→ Task description: All lines holding the string "isArray" should be copied from the data below.

(Collected data entries)
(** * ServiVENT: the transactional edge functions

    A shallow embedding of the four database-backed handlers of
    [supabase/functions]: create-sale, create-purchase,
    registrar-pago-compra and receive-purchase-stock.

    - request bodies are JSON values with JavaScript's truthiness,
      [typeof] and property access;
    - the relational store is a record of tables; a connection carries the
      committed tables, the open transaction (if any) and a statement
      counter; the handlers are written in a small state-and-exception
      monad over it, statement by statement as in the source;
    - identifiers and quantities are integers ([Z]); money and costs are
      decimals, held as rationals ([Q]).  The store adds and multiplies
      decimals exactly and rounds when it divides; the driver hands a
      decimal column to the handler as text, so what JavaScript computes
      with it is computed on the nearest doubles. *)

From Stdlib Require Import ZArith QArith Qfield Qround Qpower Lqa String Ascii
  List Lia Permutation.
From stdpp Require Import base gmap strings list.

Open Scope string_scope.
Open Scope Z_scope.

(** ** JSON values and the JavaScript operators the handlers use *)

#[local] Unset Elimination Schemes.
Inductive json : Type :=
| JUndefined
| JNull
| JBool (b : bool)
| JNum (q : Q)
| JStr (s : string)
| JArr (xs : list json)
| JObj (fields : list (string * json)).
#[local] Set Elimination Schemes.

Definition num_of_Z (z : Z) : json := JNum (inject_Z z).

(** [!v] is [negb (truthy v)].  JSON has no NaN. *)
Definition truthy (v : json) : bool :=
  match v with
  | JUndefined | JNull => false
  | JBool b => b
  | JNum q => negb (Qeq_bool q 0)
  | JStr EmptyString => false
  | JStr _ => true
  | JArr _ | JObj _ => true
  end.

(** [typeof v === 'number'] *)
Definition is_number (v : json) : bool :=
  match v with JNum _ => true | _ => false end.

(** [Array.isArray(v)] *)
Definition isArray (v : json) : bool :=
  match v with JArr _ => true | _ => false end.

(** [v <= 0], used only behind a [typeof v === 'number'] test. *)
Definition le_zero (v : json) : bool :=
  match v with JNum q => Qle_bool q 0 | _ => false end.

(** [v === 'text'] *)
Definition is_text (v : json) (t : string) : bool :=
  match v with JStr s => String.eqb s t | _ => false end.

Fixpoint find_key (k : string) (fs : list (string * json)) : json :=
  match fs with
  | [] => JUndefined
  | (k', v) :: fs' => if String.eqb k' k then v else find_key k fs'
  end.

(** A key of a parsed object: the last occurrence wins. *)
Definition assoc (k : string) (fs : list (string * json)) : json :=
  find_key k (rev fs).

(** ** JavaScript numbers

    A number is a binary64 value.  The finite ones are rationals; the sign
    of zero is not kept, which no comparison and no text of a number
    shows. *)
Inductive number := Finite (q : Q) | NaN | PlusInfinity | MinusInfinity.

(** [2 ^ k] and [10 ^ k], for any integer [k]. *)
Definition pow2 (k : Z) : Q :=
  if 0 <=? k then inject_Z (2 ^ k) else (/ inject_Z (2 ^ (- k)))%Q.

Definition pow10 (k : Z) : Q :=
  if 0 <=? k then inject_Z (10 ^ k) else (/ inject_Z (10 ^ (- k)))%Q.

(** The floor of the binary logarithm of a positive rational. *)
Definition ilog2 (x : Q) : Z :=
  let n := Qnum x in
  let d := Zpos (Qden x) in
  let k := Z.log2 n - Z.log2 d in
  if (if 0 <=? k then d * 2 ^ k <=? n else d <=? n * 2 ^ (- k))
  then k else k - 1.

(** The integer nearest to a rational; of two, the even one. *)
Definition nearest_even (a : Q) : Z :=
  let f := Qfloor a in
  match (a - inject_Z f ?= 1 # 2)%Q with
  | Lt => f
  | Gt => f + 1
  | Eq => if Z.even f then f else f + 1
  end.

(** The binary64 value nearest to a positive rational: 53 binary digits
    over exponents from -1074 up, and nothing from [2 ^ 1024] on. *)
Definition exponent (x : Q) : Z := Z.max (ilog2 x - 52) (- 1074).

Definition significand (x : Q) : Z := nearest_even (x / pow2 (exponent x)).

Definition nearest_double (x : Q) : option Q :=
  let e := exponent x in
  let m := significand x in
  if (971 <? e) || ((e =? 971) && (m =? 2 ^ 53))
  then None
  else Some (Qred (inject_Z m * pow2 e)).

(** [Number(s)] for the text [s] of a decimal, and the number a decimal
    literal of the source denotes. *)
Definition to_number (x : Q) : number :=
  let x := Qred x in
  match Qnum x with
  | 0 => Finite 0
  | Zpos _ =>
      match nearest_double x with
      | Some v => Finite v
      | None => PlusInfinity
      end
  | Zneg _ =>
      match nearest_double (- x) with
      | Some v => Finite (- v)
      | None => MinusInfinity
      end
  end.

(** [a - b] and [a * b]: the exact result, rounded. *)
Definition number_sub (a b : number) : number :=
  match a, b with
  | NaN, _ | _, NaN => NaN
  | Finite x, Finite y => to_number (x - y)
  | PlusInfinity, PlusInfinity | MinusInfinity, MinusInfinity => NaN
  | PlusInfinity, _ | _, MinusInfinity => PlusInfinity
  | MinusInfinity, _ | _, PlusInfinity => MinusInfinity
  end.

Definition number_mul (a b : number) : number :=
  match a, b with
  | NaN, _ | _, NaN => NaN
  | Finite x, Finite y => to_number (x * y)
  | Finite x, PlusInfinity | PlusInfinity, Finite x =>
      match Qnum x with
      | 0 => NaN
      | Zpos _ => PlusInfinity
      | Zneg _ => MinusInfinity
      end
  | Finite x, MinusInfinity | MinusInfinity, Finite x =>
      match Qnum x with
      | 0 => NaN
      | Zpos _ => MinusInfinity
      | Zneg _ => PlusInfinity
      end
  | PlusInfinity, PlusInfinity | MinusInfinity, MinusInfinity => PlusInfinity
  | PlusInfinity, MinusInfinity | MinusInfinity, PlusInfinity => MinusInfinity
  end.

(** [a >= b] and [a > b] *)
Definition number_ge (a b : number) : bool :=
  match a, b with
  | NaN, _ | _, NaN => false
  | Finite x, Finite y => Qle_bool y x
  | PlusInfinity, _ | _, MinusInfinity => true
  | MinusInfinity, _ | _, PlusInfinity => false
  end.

→ Written answer:
(** [Array.isArray(v)] *)
Definition isArray (v : json) : bool :=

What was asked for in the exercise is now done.